Sie wohnt weit weg von hier. Und wir sehen uns selten.
Das Jahr über sind e-mails ja ganz praktisch. Nachricht hin – Antwort zurück. Fertig. Aber an Weihnachten, da nehmen wir uns jedes Jahr Zeit füreinander und schreiben uns einen langen Brief. Von Hand, auf einem schönen Briefpaper und mit einer richtigen Briefmarke. Wir finden, das ist ein besonderes, ein kostbares und ein sehr persönliches Weihnachtsgeschenk, das man so nirgends kaufen kann.
Mit diesen Weihnachtsbriefen pflegen wir unsere Freundschaft. Wir zeigen uns unsere Sympathie. Wir sagen: Ich denke an dich. Du bist für mich ein wichtiger Mensch.
So wichtig, dass ich wissen möchte, wie es dir geht. So wichtig, dass ich dir Gutes wünsche und dass ich dir auch von mir erzähle.
Und deshalb sind unsere Briefe immer auch Vertrauensbeweise. Ich sehe ja meine Freundin nicht, wenn ich ihr schreibe. Ich weiß nicht, ob sie beim Lesen lächeln wird, oder ob sie kritisch die Augenbrauen hochzieht.
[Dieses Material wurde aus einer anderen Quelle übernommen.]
(** ** C3: an engine that cannot be launched *)

(** C3, as stated, fails.  The child of the first [start] cannot be
    launched: its [error] is delivered, and then its [close], as for every
    child.  The [close] handler clears the buffer and sets the restart
    timer, and the timer spawns the next engine. *)
Lemma failed_spawn_restarts :
  let w0 := boot [] sample_iso in
  let w1 := step w0 (EvError 0 "spawn ffmpeg ENOENT") in
  let w2 := step w1 (EvClose 0 (-2)) in
  let w3 := step w2 (EvTimer sample_iso') in
  effects w1 = effects w0 ++ [Log (MSpawnFailed "spawn ffmpeg ENOENT")] /\
  (count is_clearing (effects w1) = 1%nat /\
   count is_clearing (effects w2) = 2%nat) /\
  (timers w1 = [] /\ timers w2 = [restartDelay]) /\
  (spawns w1 = 1%nat /\ spawns w3 = 2%nat).
Proof. vm_compute. auto 10. Qed.

(** C3, amended.  A failure to launch the engine is reported by the [error]
    handler with a message of its own, and that handler does nothing else:
    the statistics, the handle, the buffer directory, the timers and the
    children are as before; it clears nothing and spawns nothing.  The
    restart loop hangs on [close] alone, and the [close] handler does not
    tell a failed launch from an exit: when the [close] of that child
    arrives, the buffer is cleared and the restart timer is set as after any
    exit. *)
Theorem spawn_failure_is_only_reported
    (w : world) (pid : nat) (c : child) (err : string) :
  halted w = false ->
  listening pid w = Some c ->
  let w1 := step w (EvError pid err) in
  effects w1 = effects w ++ [Log (MSpawnFailed err)] /\
  (stats w1 = stats w /\ ffmpegProcess w1 = ffmpegProcess w /\
   hls w1 = hls w /\ timers w1 = timers w /\ children w1 = children w /\
   halted w1 = false) /\
  (forall code,
     let w2 := step w1 (EvClose pid code) in
     timers w2 = timers w ++ [restartDelay] /\
     count is_clearing (effects w2) = S (count is_clearing (effects w)) /\
     hls w2 = clearDisk (hls w) /\
     spawns w2 = spawns w /\
     forall iso, spawns (step w2 (EvTimer iso)) = S (spawns w)).
Proof.
  intros Hh Hl w1.
  assert (Hw1 : w1 = say (MSpawnFailed err) w).
  { subst w1. unfold step. rewrite Hh, Hl. reflexivity. }
  assert (Hf : effects w1 = effects w ++ [Log (MSpawnFailed err)] /\
               stats w1 = stats w /\ ffmpegProcess w1 = ffmpegProcess w /\
               hls w1 = hls w /\ timers w1 = timers w /\
               children w1 = children w /\ halted w1 = halted w).
  { rewrite Hw1. destruct w; simpl. auto 10. }
  clearbody w1.
  destruct Hf as (He & Hs & Hp & Hd & Ht & Hc & Hb).
  split; [exact He|]. split; [rewrite Hh in Hb; auto 10|].
  intros code w2.
  assert (Hl1 : listening pid w1 = Some c) by (unfold listening; rewrite Hc; exact Hl).
  assert (Hh1 : halted w1 = false) by congruence.
  destruct (step_close w1 pid c code Hh1 Hl1)
    as (He2 & _ & Hd2 & Ht2 & _ & _ & Hh2).
  fold w2 in He2, Hd2, Ht2, Hh2.
  assert (Hsp : spawns w2 = spawns w).
  { unfold spawns. rewrite He2, He, !count_app.
    destruct (clearLog_counts (hls w1)) as (-> & _).
    rewrite !count_one. simpl.
    destruct (currentFile (stats w1)) as [f|]; simpl;
      [destruct (negb (String.eqb f ""))|]; rewrite ?count_one; simpl; lia. }
  split; [rewrite Ht2, Ht; reflexivity|].
  split.
  { rewrite He2, He, !count_app.
    destruct (clearLog_counts (hls w1)) as (_ & _ & _ & _ & _ & ->).
    rewrite !count_one. simpl.
    destruct (currentFile (stats w1)) as [f|]; simpl;
      [destruct (negb (String.eqb f ""))|]; rewrite ?count_one; simpl; lia. }
  split; [rewrite Hd2, Hd; reflexivity|].
  split; [exact Hsp|].
  intros iso. rewrite <- Hsp. apply step_timer_spawns; [exact Hh2|].
  rewrite Ht2. destruct (timers w1); discriminate.
Qed.

Lemma spawn_failure_is_only_reported_witness :
  let w := boot mixed_dir sample_iso in
  let w1 := step w (EvError 0 "spawn ffmpeg ENOENT") in
  effects w1 = effects w ++ [Log (MSpawnFailed "spawn ffmpeg ENOENT")] /\
  (stats w1 = stats w /\ ffmpegProcess w1 = ffmpegProcess w /\
   hls w1 = hls w /\ timers w1 = timers w /\ children w1 = children w /\
   halted w1 = false) /\
  (forall code,
     let w2 := step w1 (EvClose 0 code) in
     timers w2 = timers w ++ [restartDelay] /\
     count is_clearing (effects w2) = S (count is_clearing (effects w)) /\
     hls w2 = clearDisk (hls w) /\
     spawns w2 = spawns w /\
     forall iso, spawns (step w2 (EvTimer iso)) = S (spawns w)).
Proof.
  apply (spawn_failure_is_only_reported (boot mixed_dir sample_iso) 0%nat
           (mkChild (recordingPath sample_iso) false)).
  - reflexivity.
  - reflexivity.
Defined.

(** ** C6: the exit code does not matter *)

(** C6.  Whatever the exit code, the [close] handler does the same: it
    marks the session not live, clears the buffer, and only then sets the
    restart timer, whose callback spawns the next engine.  The code shows in
    the first console line and nowhere else: every other effect and every
    field of the state is given by an expression without it, so two exits
    of the same state with different codes differ in that line only. *)
Theorem close_is_code_agnostic
    (w : world) (pid : nat) (c : child) (code code' : Z) :
  halted w = false ->
  listening pid w = Some c ->
  let w1 := step w (EvClose pid code) in
  let w2 := step w (EvClose pid code') in
  let tail := savedLog (currentFile (stats w)) ++ clearLog (hls w) ++
              [SetTimeout restartDelay] in
  (effects w1 = effects w ++ Log (MStreamEnded code) :: tail /\
   effects w2 = effects w ++ Log (MStreamEnded code') :: tail) /\
  (stats w1 = stats w2 /\ hls w1 = hls w2 /\ timers w1 = timers w2 /\
   children w1 = children w2 /\ ffmpegProcess w1 = ffmpegProcess w2 /\
   halted w1 = halted w2) /\
  (isLive (stats w1) = false /\ hls w1 = clearDisk (hls w) /\
   timers w1 = timers w ++ [restartDelay] /\
   count is_clearing tail = 1%nat /\ count is_set_timeout tail = 1%nat) /\
  (forall iso, spawns (step w1 (EvTimer iso)) = S (spawns w1)).
Proof.
  intros Hh Hl w1 w2 tail.
  destruct (step_close w pid c code Hh Hl) as (He1 & Hs1 & Hd1 & Ht1 & Hc1 & Hp1 & Hh1).
  destruct (step_close w pid c code' Hh Hl) as (He2 & Hs2 & Hd2 & Ht2 & Hc2 & Hp2 & Hh2).
  fold w1 in He1, Hs1, Hd1, Ht1, Hc1, Hp1, Hh1.
  fold w2 in He2, Hs2, Hd2, Ht2, Hc2, Hp2, Hh2.
  split; [split; assumption|].
  split; [repeat split; congruence|].
  split.
  - rewrite Hs1. repeat split; try assumption.
    + subst tail. rewrite !count_app.
      destruct (clearLog_counts (hls w)) as (_ & _ & _ & _ & _ & ->).
      rewrite count_one.
      destruct (currentFile (stats w)) as [f|]; simpl;
        [destruct (negb (String.eqb f ""))|]; rewrite ?count_one; reflexivity.
    + subst tail. rewrite !count_app.
      destruct (clearLog_counts (hls w)) as (_ & _ & -> & _).
      rewrite count_one.
      destruct (currentFile (stats w)) as [f|]; simpl;
        [destruct (negb (String.eqb f ""))|]; rewrite ?count_one; reflexivity.
  - intros iso. apply step_timer_spawns; [exact Hh1|].
    rewrite Ht1. destruct (timers w); discriminate.
Qed.

Lemma close_is_code_agnostic_witness :
  let w := step (boot mixed_dir sample_iso) (EvData 0 1000 "frame=   25") in
  let w1 := step w (EvClose 0 0) in
  let w2 := step w (EvClose 0 255) in
  let tail := savedLog (currentFile (stats w)) ++ clearLog (hls w) ++
              [SetTimeout restartDelay] in
  (effects w1 = effects w ++ Log (MStreamEnded 0) :: tail /\
   effects w2 = effects w ++ Log (MStreamEnded 255) :: tail) /\
  (stats w1 = stats w2 /\ hls w1 = hls w2 /\ timers w1 = timers w2 /\
   children w1 = children w2 /\ ffmpegProcess w1 = ffmpegProcess w2 /\
   halted w1 = halted w2) /\
  (isLive (stats w1) = false /\ hls w1 = clearDisk (hls w) /\
   timers w1 = timers w ++ [restartDelay] /\
   count is_clearing tail = 1%nat /\ count is_set_timeout tail = 1%nat) /\
  (forall iso, spawns (step w1 (EvTimer iso)) = S (spawns w1)).
Proof.
  apply (close_is_code_agnostic
           (step (boot mixed_dir sample_iso) (EvData 0 1000 "frame=   25"))
           0%nat (mkChild (recordingPath sample_iso) false) 0 255).
  - reflexivity.
  - reflexivity.
Defined.

(** ** The [data] event *)

Lemma step_data (w : world) (pid : nat) (c : child) (now : Z) (output : string) :
  halted w = false ->
  listening pid w = Some c ->
  let w' := step w (EvData pid now output) in
  halted w' = false /\ listening pid w' = Some c /\
  stats w' = (if hasProgress output && negb (isLive (stats w))
              then mkStats (Some now) true (Some (outputFile c))
              else stats w) /\
  count is_stream_started (effects w') =
    (count is_stream_started (effects w) +
     if hasProgress output && negb (isLive (stats w)) then 1 else 0)%nat.
Proof.
  intros Hh Hl w'. subst w'. unfold step. rewrite Hh, Hl.
  destruct (on_data_frame c now output w) as (_ & Hc & _ & Hb & _).
  split; [congruence|].
  split; [unfold listening; rewrite Hc; exact Hl|].
  split; [apply on_data_stats|].
  rewrite on_data_effects, count_app. f_equal.
  destruct (hasProgress output); simpl.
  - destruct (negb (isLive (stats w))); reflexivity.
  - destruct (hasError output); reflexivity.
Qed.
Briefe schreiben pflegt übrigens nicht nur die Freundschaft. Es tut auch der eigenen Seele gut. Chaotische Gefühle können beim Aufschreiben in eine gewisse Reihenfolge kommen. Eine erste Wut verraucht. Und ein schönes Erlebnis beginnt noch einmal neu zu strahlen. Auch ungeklärte Fragen und Probleme werden klarer. Denn wer sie aufschreibt, hat die Chance, beim Schreiben selbst die Antwort zu finden.
Und wie bei allen wirklichen Geschenken haben wir beide etwas davon. Die, die schreibt und die, die nachher den Brief bekommt. Meine Freundin und ich merken das jedes Jahr in den Weihnachtsbriefen, die wir uns schreiben.
Der Apostel Paulus, der sich mit dem Briefeschreiben gut ausgekannt hat, der hat das ebenfalls gewusst. Er ist sogar noch weiter gegangen. Er hat gesagt: Jeder Mensch kann ein Brief Gottes sein. Weil andere an ihm etwas von Gott ablesen können. Von seiner Sympathie und seinem Vertrauen, dem Interesse an einem Menschen und der Liebe und gelegentlich auch von seiner berechtigten Kritik. – Alles Dinge, die einen guten persönlichen Brief ausmachen.
Bald ist Weihnachten. Und vielleicht ist das ja eine gute Gelegenheit, jemandem, den Sie mögen, so einen Brief zu schreiben – als ein Zeichen von Zuneigung, Vertrauen und Interesse.